Fiquei encantado com o milagre. — Por favor, querido Luther, dê-me algumas folhas de cacto para plantar no jardim de Mount Washington.
(…)
Focalizei minha câmera fotográfica quando Luther me deixou em frente à famosa nogueira com a qual ele provou que a evolução natural pode ser telescopicamente acelerada.
— Em 16 anos apenas — disse — esta nogueira atingiu o estado de abundante produção de nozes. Sem auxílio, a Natureza teria requerido o dobro desse tempo.
A filhinha adotiva de Burbank veio ao jardim, brincando ruidosamente com seu cão.
— Ela é minha planta humana — Luther acenou carinhosamente para a menina.

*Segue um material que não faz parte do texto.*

(** Freeing the head of a chain and following the link. *)
Lemma remove_head v c :
  wf v → reliable v → valid_clst v c → fat_entry v c ≠ 0 → fat_entry v c ≠ 1 →
  ∃ v', removed v [c] v' ∧ ∀ fuel,
    remove_loop (S fuel) c v =
    if fat_entry v c <? n_fatent (vfs v)
    then remove_loop fuel (fat_entry v c) v' else Some (FR_OK, v').
Proof.
  intros Hwf HR Hc H0 H1.
  destruct (get_fat_spec v c Hwf Hc) as (n & v1 & E & Hwf1 & Hv1 & _ & Hrel).
  destruct (Hrel HR) as [-> Hm1]. pose proof (fat_entry_range v c Hwf).
  assert (valid_clst v1 c) as Hc1 by (by apply (valid_clst_veq v)).
  pose proof (reliable_veq _ _ Hv1 HR) as HR1.
  destruct (free_cluster_spec v1 c Hwf1 Hc1) as (r & v2 & E2 & Hwf2 & Hx2 & _ & He & Ho & Hrel2).
  destruct (Hrel2 HR1) as [-> Hm2]. destruct (He eq_refl) as [He0 Hfree].
  assert (veqx (in_fat1 (vfs v)) v v2) as Hx.
  { eapply veqx_in_fat1_trans; [by apply veq_veqx|done]. }
  exists v2. split.
  - split_and!; auto.
    + intros x Hx'. by apply list_elem_of_singleton in Hx' as ->.
    + intros x Hvx Hne. rewrite (fat_entry_veq v v1) by done.
      apply Ho; [by apply (valid_clst_veq v)|]. intros ->. apply Hne, list_elem_of_here.
    + rewrite Hfree, freed_one_bump. simpl.
      destruct (core_fields _ _ (veq_core _ _ Hv1)) as (_&_&_&_&_&_&_&_&->&->&_). done.
  - intros fuel. simpl. rewrite (sbind_run _ _ _ _ _ E).
    rewrite (proj2 (Z.eqb_neq _ 0)), (proj2 (Z.eqb_neq _ 1)),
      (proj2 (Z.eqb_neq _ 0xFFFFFFFF)) by lia.
    rewrite (sbind_run _ _ _ _ _ E2). simpl. rewrite (sbind_run fs _ v2 _ v2 eq_refl).
    rewrite (n_fatent_veqx _ _ _ Hx). by destruct (_ <? _).
Qed.

Lemma removed_trans v l1 v1 l2 v2 :
  removed v l1 v1 → removed v1 l2 v2 → (∀ x, x ∈ l1 → valid_clst v x) →
  (∀ x, x ∈ l1 → x ∉ l2) → removed v (l1 ++ l2) v2.
Proof.
  intros (Hwf1&Hx1&Hz1&Ho1&Hf1&Hm1) (Hwf2&Hx2&Hz2&Ho2&Hf2&Hm2) Hv Hd.
  assert (∀ x, valid_clst v x → valid_clst v1 x) as Hvv by (by intros; eapply valid_clst_veqx).
  split_and!; auto.
  - by eapply veqx_in_fat1_trans.
  - intros x Hx. apply elem_of_app in Hx as [Hx|Hx]; auto.
    rewrite Ho2; auto.
  - intros x Hx Hn. apply not_elem_of_app in Hn as [? ?]. rewrite Ho2, Ho1; auto.
  - rewrite Hf2, Hf1, (n_fatent_veqx _ _ _ Hx1), length_app, Nat.add_comm, Nat.iter_add. done.
Qed.

Lemma remove_loop_chain v c l :
  wf v → reliable v → chain (fat_entry v) (n_fatent (vfs v)) c l →
  ∀ fuel, (length l <= fuel)%nat →
  ∃ v', remove_loop fuel c v = Some (FR_OK, v') ∧ removed v l v'.
Proof.
  revert v c. induction l as [|x l IH]; intros v c Hwf HR Hch fuel Hf; [inversion Hch|].
  pose proof (chain_NoDup _ _ _ _ Hch) as Hnd.
  destruct fuel as [|fuel]; [simpl in Hf; lia|]. simpl in Hf.
  pose proof (n_fatent_bound v Hwf).
  inversion Hch as [c' Hc He|c' l' Hc He Hl]; subst.
  - destruct (remove_head v x) as (v' & Hrm & Hrun); [done..|lia|lia|].
    exists v'. rewrite Hrun, (proj2 (Z.ltb_ge _ _)) by lia. done.
  - destruct (remove_head v x) as (v1 & Hrm & Hrun); [done..|lia|lia|].
    pose proof Hrm as (Hwf1&Hx1&_&Ho1&_).
    pose proof (NoDup_cons_1_1 _ _ Hnd) as Hni.
    destruct (IH v1 (fat_entry v x) Hwf1) with (fuel := fuel) as (v' & E & Hrm');
      [by apply (reliable_veqx _ _ _ Hx1)| |lia|].
    + rewrite (n_fatent_veqx _ _ _ Hx1). eapply chain_ext; [|done].
      intros y Hy. apply Ho1; [by apply (chain_valid _ _ _ _ _ Hl)|].
      intros Hyx. apply list_elem_of_singleton in Hyx as ->. done.
    + exists v'. rewrite Hrun, (proj2 (Z.ltb_lt _ _)) by lia. split; [done|].
      apply (removed_trans _ [x] v1); [done..| |];
        intros y Hy; apply list_elem_of_singleton in Hy as ->; done.
Qed.

(** ** [remove_chain] *)

Lemma remove_chain_invalid v c p :
  ¬ valid_clst v c → remove_chain c p v = Some (FR_INT_ERR, v).
Proof.
  intros Hc. unfold remove_chain. rewrite (sbind_run fs _ v _ v eq_refl).
  unfold valid_clst in Hc. destruct (c <? 2) eqn:E1; [done|].
  destruct (n_fatent (vfs v) <=? c) eqn:E2; [done|]. zb. lia.
Qed.

Lemma remove_chain_valid v c p :
  valid_clst v c →
  remove_chain c p v =
    (let! res := (if negb (p =? 0) then put_fat p 0xFFFFFFFF else sret FR_OK) in
     if negb (fr_ok res) then sret res else
     remove_loop (Z.to_nat (n_fatent (vfs v))) c) v.
Proof.
  intros Hc. unfold remove_chain. rewrite (sbind_run fs _ v _ v eq_refl).
  by rewrite guard_get.
Qed.

(** The fuel of the loop suffices whatever the FAT holds. *)
Lemma used_fuel v v' :
  wf v → n_fatent (vfs v') = n_fatent (vfs v) →
  (length (used v') < Z.to_nat (n_fatent (vfs v)))%nat.
Proof.
  intros Hwf En. pose proof (used_bound v'). pose proof (n_fatent_bound v Hwf).
  rewrite En in *. lia.
Qed.

Lemma remove_chain_returns v c p :
  wf v → ∃ r v', remove_chain c p v = Some (r, v') ∧ wf v' ∧ veqx (in_fat1 (vfs v)) v v'.
Proof.
  intros Hwf. destruct (decide (2 <= c < n_fatent (vfs v))) as [Hc|Hc].
  2:{ rewrite remove_chain_invalid by done. by eexists _, _. }
  rewrite remove_chain_valid by done.
  assert (∃ r v1, (if negb (p =? 0) then put_fat p 0xFFFFFFFF else sret FR_OK) v = Some (r, v1) ∧
    wf v1 ∧ veqx (in_fat1 (vfs v)) v v1) as (r & v1 & E & Hwf1 & Hx1).
  { destruct (p =? 0); simpl; [by eexists _, _|].
    destruct (decide (2 <= p < n_fatent (vfs v))) as [Hp|Hp].
    - destruct (put_fat_spec v p 0xFFFFFFFF Hwf Hp) as (r & v1 & E & Hwf1 & _ & Hx & _).
      by exists r, v1.
    - rewrite put_fat_invalid by done. by eexists _, _. }
  rewrite (sbind_run _ _ _ _ _ E). destruct (fr_ok r); simpl; [|by eexists _, _].
  pose proof (n_fatent_veqx _ _ _ Hx1) as En.
  destruct (remove_loop_returns (Z.to_nat (n_fatent (vfs v))) v1 c) as (r' & v' & E' & ? & Hx');
    [done|by unfold valid_clst; rewrite En|by apply used_fuel|].
  exists r', v'. split_and!; [done..|]. by eapply veqx_in_fat1_trans.
Qed.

— Vejo a humanidade agora como uma planta única e vasta que precisa, para as suas mais altas realizações, apenas de amor, bênçãos naturais do amplo ar livre e de hibridização e seleção inteligentes. No decurso de minha existência, observei progressos tão maravilhosos na evolução vegetal que aguardo com otimismo um mundo sadio e feliz, assim que sejam ensinados às crianças os princípios da vida simples e racional.